In heaven, Jesus does a face palm every time someone says something like this.
The primary problem with this is: “The way the kingdom comes is the kingdom that comes.”
If we lead like bosses, we’re bringing a bossy kingdom but not a foot washing kingdom. If we, as leaders, lord our position over people rather than becoming their slaves, we’re bringing a lordly kingdom but we’re not bringing a servant of all kingdom. Our tendency is to be like Peter and tell Jesus he has more important things to do than wash our feet but Jesus still reminds us that if we don’t let him serve us, we’re not going to make it into the kingdom. And we can “release” other people to do the foot washing, but if we’re not humbling ourselves and cleaning toilets, stacking chairs and giving someone a lift, we’re building a kingdom but we’re not bringing the same kingdom that our foot washing king calls us to bring.
But this isn’t practical. And it’s messy. And people might not know you’re the boss when you lead like Jesus.

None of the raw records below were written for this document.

(** * BioSync Pro: the sensor ingestion path of [src/App.tsx]

    A shallow embedding of the React component [App]: its state hooks, the
    rolling window kept by [updateData], the notification handler with its
    three regular expressions, the Bluetooth connection procedure and the
    demo-mode random walk, followed by the properties established about
    them. *)

From Stdlib Require Import List ZArith NArith QArith Qround Qminmax Qreduction.
From Stdlib Require Import Qabs Qpower.
From Stdlib Require Import String Ascii Bool Lia Lqa DecimalString.
Import ListNotations.

Set Implicit Arguments.

(* ================================================================== *)
(** * The JavaScript values and built-ins the component relies on     *)
(* ================================================================== *)

Module JS.

(** A JavaScript string is a sequence of UTF-16 code units. *)
Definition jsstring : Type := list N.

(** An ASCII literal as a JavaScript string. *)
Definition str (s : string) : jsstring :=
  map N_of_ascii (list_ascii_of_string s).

(** The [number] values the component handles: [NaN] or a finite value.
    A finite value is kept as a rational in lowest terms.  For what the
    parsers return it is the number written, which is the value of the
    program whenever binary64 holds that number exactly (every integer
    below [2^53]) and its nearest binary64 number otherwise; what the
    generator computes is rounded step by step, see [fl]. *)
Inductive number : Type :=
| NaN
| Num (q : Q).

Definition int (z : Z) : number := Num (inject_Z z).

(** The class [\d]: the ten ASCII digits. *)
Definition isDigit (c : N) : bool := ((48 <=? c) && (c <=? 57))%N.

(** The class [[\d.]]: a digit or a full stop. *)
Definition isDigitOrDot (c : N) : bool := (isDigit c || (c =? 46))%N.

Definition digitValue (c : N) : Z := Z.of_N (c - 48).

(** The integer denoted by a run of digits, most significant first. *)
Definition decimalValue (ds : jsstring) : Z :=
  fold_left (fun acc c => 10 * acc + digitValue c)%Z ds 0%Z.

Fixpoint takeWhile (p : N -> bool) (s : jsstring) : jsstring :=
  match s with
  | c :: s' => if p c then c :: takeWhile p s' else []
  | [] => []
  end.

Fixpoint dropWhile (p : N -> bool) (s : jsstring) : jsstring :=
  match s with
  | c :: s' => if p c then dropWhile p s' else s
  | [] => []
  end.

(** [parseInt(s)] on a string that starts with its digits: the longest
    digit prefix read in base ten, [NaN] when there is none.  The result
    is the integer written: the value of the program for runs of up to 15
    digits, which denote less than [2^53]; the program rounds longer runs.
    (Leading white space, a sign and the [0x] prefix are not modelled: the
    component only passes captures of [\d+].) *)
Definition parseInt (s : jsstring) : number :=
  match takeWhile isDigit s with
  | [] => NaN
  | ds => int (decimalValue ds)
  end.

(** [parseFloat(s)]: the longest prefix that is a decimal literal,
    [digits [. digits]] or [. digits]; [NaN] when no digit is read.
    (Sign and exponent are not modelled: the component only passes
    strings made of digits and full stops.) *)
Definition parseFloat (s : jsstring) : number :=
  let ip := takeWhile isDigit s in
  match dropWhile isDigit s with
  | 46%N :: r =>
      let fp := takeWhile isDigit r in
      match ip ++ fp with
      | [] => NaN
      | ds => Num (Qred (Qmake (decimalValue ds)
                               (Z.to_pos (10 ^ Z.of_nat (List.length fp)))))
      end
  | _ =>
      match ip with
      | [] => NaN
      | ds => int (decimalValue ds)
      end
  end.

(** [stripPrefix p s]: what follows [p] when [s] starts with [p]. *)
Fixpoint stripPrefix (p s : jsstring) : option jsstring :=
  match p, s with
  | [], _ => Some s
  | a :: p', b :: s' => if (a =? b)%N then stripPrefix p' s' else None
  | _ :: _, [] => None
  end.

(** A match of the regular expression [lit(cls+)] anchored at the start of
    [s]: the literal, then the longest non-empty run of the class (the
    quantifier is greedy and nothing follows it).  The result is capture
    group 1. *)
Definition matchHere (lit : jsstring) (cls : N -> bool) (s : jsstring)
  : option jsstring :=
  match stripPrefix lit s with
  | Some r =>
      match takeWhile cls r with
      | [] => None
      | cap => Some cap
      end
  | None => None
  end.

(** [s.match(/lit(cls+)/)]: the match at the leftmost position that has
    one, [None] for [null]. *)
Fixpoint regexCapture (lit : jsstring) (cls : N -> bool) (s : jsstring)
  : option jsstring :=
  match matchHere lit cls s with
  | Some cap => Some cap
  | None =>
      match s with
      | [] => None
      | _ :: s' => regexCapture lit cls s'
      end
  end.

(** White space and line terminators, as [String.prototype.trim] sees
    them. *)
Definition isWhiteSpace (c : N) : bool :=
  existsb (N.eqb c)
    [9; 10; 11; 12; 13; 32; 160; 5760; 8192; 8193; 8194; 8195; 8196; 8197;
     8198; 8199; 8200; 8201; 8202; 8232; 8233; 8239; 8287; 12288; 65279]%N.

Definition trim (s : jsstring) : jsstring :=
  rev (dropWhile isWhiteSpace (rev (dropWhile isWhiteSpace s))).

(** [s.includes(p)]. *)
Fixpoint includes (s p : jsstring) : bool :=
  match stripPrefix p s with
  | Some _ => true
  | None =>
      match s with
      | [] => false
      | _ :: s' => includes s' p
      end
  end.

(** [s.padStart(n, c)] for a one-character filler. *)
Definition padStart (n : nat) (c : N) (s : jsstring) : jsstring :=
  repeat c (n - List.length s) ++ s.

(** [n.toString()] for a natural number. *)
Definition toString (n : nat) : jsstring :=
  str (NilZero.string_of_uint (Nat.to_uint n)).
(** * SEC insider-activity pipeline ([sec_tools.py]): a shallow embedding

    The first part is the embedding, in the order of the source file: the
    daily-index retriever and parser, the date-range collector, the
    document locator, the Form 4 document parser, the activity summary
    loop, the per-issuer aggregation and the weekly baseline, followed by
    the aggregation on shared objects, by sample data and by the
    definitions that the statements of the second part use.  The second
    part holds the properties, in the same order, and after them further
    properties of the report, the limit, the spans, the locator and the
    index parser.

    Conventions.
    - Python [str] and [bytes] values are Rocq [string]s (sequences of 8-bit
      characters).  The index files are decoded as latin-1, for which this
      is exact (the decoding is the identity on code points below 256).
    - Python exceptions are values of [exn]; a call that may raise returns a
      [result].  [try: ... except Exception: continue] is a [match] on it.
    - float64 values are the kernel's binary64 floats ([PrimFloat.float]).
    - The network is an oracle [server] from URLs to responses, fixed for
      the duration of one run.
    - Library functions whose text is not part of the repository
      ([json.loads], [ET.fromstring], [float], [int], [pd.to_datetime]) are
      parameters of the sections that use them. *)

From Stdlib Require Import ZArith Lia Bool String Ascii List PrimFloat Uint63.
From Stdlib Require Import Permutation DecimalString OrderedTypeEx.
From stdpp Require Import base option list gmap strings sorting.
Import ListNotations.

In North America, it seems to me that we are challenged to strive to arrive at a level where you’ll never be mistaken for a slave again. The level where people ask for your endorsement, where they bring you water bottles in the green room and they stop asking you to pick up after yourself. It seems to me that we’ve inverted Jesus’ plan for kingdom leadership in favor of creating a celebrity class and a boss class where your behavior can no longer be questioned and your success is not measured by feet washed but by finances and followers.
“We’re too big to fail.” Isn’t just said about financial institutions and big business. It’s also said about some churches and some Christian celebrities and this is not and has never been the way of the foot-washer King.
Recovery, I think, starts with rejecting celebrity culture, particularly within the church.
Second, while I believe Christian leadership is a form of martyrdom, we must not turn a blind eye to the bad behavior of our brothers and sisters, particularly in leadership roles. We're all human, we all mess up, we all need to be called on our stuff. We all need a Nathan to step up - which starts with leaders who welcome "Nathans" and the confrontation they bring.
Third, we need to filter our practices through this lens, “The way the kingdom comes is the kingdom that comes.”
And finally, we need, like Israel, to stop insisting on human kings so we can be cool like the other nations and just let Jesus be Lord.
I’m not arguing for anarchy, necessarily, but I am very sure that we have by and large adopted pragmatism as our ethic – if it works it must be God – when Jesus called us to entirely different kind of kingdom where leaders are recognized by their service and not by their status.